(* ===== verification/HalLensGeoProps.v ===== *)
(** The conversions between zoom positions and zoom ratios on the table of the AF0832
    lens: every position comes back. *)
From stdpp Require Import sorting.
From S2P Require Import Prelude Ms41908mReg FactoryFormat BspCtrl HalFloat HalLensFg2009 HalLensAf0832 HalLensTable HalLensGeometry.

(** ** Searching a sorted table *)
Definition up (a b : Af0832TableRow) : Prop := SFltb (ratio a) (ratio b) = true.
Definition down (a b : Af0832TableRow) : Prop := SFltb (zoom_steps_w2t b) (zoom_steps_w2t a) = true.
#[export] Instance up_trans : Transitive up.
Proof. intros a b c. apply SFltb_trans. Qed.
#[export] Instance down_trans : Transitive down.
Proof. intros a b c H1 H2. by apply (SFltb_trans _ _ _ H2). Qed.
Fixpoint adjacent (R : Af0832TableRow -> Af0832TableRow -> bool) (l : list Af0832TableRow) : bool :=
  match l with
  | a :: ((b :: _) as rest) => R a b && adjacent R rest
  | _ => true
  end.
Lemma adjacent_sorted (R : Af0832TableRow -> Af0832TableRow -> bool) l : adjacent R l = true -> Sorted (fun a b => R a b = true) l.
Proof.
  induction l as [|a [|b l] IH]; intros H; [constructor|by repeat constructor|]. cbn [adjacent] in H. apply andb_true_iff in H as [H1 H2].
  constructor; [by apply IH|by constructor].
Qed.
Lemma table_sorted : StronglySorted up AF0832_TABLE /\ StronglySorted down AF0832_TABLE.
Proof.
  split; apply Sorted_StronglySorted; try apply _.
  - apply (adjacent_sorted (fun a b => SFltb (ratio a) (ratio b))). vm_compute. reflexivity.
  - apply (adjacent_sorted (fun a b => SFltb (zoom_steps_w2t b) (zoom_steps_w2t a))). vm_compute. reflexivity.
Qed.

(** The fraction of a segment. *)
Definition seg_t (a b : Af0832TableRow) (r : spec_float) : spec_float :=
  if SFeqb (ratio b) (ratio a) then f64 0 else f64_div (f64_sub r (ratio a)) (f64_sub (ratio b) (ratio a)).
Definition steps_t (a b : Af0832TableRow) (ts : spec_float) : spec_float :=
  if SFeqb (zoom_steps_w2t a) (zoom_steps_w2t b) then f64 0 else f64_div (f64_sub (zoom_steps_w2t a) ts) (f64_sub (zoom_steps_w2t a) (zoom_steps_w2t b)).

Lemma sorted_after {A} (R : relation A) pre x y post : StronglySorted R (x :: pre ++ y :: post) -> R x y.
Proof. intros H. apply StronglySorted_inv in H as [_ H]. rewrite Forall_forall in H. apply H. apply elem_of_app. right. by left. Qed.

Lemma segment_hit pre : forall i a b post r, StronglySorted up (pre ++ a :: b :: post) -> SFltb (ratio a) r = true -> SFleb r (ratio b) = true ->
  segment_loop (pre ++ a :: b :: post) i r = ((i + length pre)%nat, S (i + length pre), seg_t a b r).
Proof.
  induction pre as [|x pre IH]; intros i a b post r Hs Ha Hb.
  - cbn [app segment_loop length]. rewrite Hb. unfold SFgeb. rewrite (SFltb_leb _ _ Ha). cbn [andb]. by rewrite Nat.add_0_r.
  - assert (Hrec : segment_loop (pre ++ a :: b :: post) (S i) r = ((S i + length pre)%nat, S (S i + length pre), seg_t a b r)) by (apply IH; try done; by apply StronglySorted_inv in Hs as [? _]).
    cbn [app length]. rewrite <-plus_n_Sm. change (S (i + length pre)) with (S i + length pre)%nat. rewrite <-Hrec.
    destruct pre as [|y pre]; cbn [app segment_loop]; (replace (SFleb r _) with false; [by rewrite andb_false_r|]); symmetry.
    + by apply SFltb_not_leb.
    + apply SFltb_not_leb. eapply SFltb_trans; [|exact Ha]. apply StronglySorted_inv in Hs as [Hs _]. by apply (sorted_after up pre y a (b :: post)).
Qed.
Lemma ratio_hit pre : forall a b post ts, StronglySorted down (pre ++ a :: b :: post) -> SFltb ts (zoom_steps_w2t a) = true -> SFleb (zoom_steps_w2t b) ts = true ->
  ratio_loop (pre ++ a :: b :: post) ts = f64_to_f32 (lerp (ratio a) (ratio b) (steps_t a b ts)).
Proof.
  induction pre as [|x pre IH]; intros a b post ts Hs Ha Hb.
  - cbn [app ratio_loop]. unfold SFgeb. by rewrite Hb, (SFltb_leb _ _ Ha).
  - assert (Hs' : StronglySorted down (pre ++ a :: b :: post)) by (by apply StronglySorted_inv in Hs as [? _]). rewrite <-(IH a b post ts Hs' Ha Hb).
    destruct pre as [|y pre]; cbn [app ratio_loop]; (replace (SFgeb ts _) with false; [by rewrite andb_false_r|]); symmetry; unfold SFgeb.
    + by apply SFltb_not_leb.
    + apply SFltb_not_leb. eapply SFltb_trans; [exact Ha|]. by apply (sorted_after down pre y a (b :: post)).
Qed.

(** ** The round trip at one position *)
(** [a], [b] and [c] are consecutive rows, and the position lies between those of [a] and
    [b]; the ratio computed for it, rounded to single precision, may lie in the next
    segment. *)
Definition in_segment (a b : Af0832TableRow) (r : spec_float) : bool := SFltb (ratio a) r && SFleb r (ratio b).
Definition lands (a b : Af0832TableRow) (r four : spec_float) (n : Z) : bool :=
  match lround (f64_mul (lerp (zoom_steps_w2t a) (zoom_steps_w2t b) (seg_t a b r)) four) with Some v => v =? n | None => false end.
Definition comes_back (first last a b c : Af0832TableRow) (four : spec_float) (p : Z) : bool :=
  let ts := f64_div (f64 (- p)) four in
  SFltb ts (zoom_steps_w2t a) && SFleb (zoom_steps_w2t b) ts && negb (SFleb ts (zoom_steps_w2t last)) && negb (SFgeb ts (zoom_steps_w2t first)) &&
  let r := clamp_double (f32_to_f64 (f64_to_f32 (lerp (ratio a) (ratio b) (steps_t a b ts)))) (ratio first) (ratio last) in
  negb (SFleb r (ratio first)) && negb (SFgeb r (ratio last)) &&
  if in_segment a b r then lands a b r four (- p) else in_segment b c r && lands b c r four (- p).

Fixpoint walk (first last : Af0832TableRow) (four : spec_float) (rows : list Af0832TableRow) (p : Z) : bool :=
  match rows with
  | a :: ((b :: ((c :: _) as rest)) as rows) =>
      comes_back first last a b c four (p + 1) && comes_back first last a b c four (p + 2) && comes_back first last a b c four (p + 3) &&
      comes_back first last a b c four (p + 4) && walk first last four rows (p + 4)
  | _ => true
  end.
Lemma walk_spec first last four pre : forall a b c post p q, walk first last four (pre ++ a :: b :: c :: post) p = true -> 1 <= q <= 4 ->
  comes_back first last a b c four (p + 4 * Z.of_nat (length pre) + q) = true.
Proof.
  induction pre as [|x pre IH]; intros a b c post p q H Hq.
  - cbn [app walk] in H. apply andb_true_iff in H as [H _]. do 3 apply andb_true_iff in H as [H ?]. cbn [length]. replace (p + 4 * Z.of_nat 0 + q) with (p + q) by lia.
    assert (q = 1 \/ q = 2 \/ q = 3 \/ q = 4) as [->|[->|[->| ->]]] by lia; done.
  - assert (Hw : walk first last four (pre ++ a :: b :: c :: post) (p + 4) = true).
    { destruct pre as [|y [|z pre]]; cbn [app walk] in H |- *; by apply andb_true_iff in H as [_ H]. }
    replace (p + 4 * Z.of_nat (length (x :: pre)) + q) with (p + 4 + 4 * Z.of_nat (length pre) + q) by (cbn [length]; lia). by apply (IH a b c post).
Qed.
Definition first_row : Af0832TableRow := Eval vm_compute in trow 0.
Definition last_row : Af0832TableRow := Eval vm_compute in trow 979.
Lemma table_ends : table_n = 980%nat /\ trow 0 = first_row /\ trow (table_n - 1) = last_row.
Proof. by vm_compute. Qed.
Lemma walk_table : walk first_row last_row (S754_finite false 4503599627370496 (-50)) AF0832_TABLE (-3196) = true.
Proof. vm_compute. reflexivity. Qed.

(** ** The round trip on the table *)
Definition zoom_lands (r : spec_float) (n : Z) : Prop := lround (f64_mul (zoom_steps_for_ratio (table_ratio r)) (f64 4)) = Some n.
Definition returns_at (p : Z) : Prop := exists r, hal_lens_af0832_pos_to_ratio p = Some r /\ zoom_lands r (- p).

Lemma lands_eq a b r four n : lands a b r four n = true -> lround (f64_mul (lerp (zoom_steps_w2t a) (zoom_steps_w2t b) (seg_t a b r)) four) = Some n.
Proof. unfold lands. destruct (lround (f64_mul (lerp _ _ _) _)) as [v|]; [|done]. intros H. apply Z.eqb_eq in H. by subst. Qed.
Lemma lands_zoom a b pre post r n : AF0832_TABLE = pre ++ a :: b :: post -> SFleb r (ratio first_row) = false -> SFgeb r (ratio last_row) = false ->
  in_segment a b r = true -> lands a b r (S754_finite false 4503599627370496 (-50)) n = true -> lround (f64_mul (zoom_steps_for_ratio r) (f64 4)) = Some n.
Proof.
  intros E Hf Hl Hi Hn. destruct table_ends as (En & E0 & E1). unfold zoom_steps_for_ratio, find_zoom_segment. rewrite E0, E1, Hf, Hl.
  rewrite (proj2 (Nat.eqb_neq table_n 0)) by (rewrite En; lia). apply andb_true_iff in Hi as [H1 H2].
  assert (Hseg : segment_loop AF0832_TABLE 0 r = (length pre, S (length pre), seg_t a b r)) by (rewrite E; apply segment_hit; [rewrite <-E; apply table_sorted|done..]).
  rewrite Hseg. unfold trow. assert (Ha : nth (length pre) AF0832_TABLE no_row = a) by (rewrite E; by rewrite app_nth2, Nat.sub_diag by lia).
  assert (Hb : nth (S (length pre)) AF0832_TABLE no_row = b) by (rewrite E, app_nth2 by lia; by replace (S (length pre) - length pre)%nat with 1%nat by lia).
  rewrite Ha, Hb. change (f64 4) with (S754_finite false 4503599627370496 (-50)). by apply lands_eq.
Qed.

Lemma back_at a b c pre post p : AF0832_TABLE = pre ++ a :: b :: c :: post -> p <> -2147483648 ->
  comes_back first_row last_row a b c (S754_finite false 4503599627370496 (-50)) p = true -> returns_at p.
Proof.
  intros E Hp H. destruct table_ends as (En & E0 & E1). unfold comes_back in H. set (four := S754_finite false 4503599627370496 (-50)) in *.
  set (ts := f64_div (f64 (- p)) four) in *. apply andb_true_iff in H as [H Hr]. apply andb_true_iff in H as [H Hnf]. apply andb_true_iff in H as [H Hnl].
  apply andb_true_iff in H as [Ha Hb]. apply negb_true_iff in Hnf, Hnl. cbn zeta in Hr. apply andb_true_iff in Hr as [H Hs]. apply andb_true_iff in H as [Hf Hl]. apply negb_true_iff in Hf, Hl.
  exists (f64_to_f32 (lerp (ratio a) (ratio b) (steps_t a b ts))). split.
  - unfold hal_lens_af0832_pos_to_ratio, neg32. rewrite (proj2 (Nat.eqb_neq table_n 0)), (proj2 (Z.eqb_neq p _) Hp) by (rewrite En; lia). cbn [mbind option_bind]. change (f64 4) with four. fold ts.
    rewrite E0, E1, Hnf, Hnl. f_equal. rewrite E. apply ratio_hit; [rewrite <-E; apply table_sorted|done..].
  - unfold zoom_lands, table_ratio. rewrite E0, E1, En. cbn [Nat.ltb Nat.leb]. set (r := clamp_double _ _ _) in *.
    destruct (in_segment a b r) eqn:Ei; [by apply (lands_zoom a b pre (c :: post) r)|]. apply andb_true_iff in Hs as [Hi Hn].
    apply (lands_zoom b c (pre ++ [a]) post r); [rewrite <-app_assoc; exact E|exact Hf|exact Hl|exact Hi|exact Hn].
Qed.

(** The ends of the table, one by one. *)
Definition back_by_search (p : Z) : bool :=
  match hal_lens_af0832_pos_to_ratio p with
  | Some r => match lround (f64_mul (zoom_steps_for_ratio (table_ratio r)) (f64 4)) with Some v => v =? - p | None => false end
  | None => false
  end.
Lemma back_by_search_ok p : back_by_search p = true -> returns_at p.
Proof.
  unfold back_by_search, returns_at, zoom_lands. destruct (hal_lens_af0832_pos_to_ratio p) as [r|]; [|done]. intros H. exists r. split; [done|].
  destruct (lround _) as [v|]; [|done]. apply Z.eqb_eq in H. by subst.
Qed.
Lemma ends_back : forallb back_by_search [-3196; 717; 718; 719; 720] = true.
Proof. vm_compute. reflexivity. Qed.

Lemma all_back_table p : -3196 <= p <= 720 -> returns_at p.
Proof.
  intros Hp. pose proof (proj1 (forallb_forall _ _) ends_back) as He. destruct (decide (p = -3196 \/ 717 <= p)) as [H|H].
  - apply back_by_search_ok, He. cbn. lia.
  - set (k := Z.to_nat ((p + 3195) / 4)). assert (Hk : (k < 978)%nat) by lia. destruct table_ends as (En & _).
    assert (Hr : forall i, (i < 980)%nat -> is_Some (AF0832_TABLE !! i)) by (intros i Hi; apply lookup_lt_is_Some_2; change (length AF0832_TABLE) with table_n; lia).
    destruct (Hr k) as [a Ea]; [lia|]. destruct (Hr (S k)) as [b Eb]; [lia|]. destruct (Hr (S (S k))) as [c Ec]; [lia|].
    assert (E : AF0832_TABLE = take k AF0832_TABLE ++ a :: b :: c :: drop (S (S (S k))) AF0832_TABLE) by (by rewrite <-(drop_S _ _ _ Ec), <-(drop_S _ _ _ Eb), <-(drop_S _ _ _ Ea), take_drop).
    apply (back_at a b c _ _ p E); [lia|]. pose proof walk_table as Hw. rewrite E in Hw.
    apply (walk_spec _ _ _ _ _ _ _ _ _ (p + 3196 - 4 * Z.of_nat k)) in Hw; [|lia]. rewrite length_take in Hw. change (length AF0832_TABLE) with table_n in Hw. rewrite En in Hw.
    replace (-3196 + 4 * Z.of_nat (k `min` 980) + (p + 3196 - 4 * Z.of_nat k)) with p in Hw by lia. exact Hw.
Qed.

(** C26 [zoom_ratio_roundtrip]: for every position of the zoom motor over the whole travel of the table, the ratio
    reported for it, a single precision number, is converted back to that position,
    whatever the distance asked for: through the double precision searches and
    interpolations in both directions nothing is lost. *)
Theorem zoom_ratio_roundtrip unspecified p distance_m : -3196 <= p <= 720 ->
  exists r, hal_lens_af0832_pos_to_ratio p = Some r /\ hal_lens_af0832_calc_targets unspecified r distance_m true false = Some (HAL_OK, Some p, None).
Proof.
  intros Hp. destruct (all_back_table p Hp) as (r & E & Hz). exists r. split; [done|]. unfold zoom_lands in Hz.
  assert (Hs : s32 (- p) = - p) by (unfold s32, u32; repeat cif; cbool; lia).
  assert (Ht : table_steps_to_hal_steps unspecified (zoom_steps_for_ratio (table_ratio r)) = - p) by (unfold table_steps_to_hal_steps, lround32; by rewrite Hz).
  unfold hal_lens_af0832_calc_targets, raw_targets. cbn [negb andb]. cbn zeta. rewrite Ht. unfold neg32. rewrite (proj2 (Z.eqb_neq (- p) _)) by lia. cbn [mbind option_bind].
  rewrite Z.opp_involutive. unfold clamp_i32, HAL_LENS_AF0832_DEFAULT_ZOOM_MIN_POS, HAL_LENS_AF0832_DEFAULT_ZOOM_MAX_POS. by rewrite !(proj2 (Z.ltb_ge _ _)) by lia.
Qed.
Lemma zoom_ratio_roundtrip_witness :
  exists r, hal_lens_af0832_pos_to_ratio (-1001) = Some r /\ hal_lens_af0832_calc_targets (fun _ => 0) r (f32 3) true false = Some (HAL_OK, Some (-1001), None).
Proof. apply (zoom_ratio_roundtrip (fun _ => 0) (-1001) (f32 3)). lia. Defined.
────
## Exercise instructions
Set down only the lines above that fall between the line holding "intros E Hf" and the line holding "rewrite Hseg. unfold", inclusive, keeping each exact.

## Response
  intros E Hf Hl Hi Hn. destruct table_ends as (En & E0 & E1). unfold zoom_steps_for_ratio, find_zoom_segment. rewrite E0, E1, Hf, Hl.
  rewrite (proj2 (Nat.eqb_neq table_n 0)) by (rewrite En; lia). apply andb_true_iff in Hi as [H1 H2].
  assert (Hseg : segment_loop AF0832_TABLE 0 r = (length pre, S (length pre), seg_t a b r)) by (rewrite E; apply segment_hit; [rewrite <-E; apply table_sorted|done..]).
  rewrite Hseg. unfold trow. assert (Ha : nth (length pre) AF0832_TABLE no_row = a) by (rewrite E; by rewrite app_nth2, Nat.sub_diag by lia).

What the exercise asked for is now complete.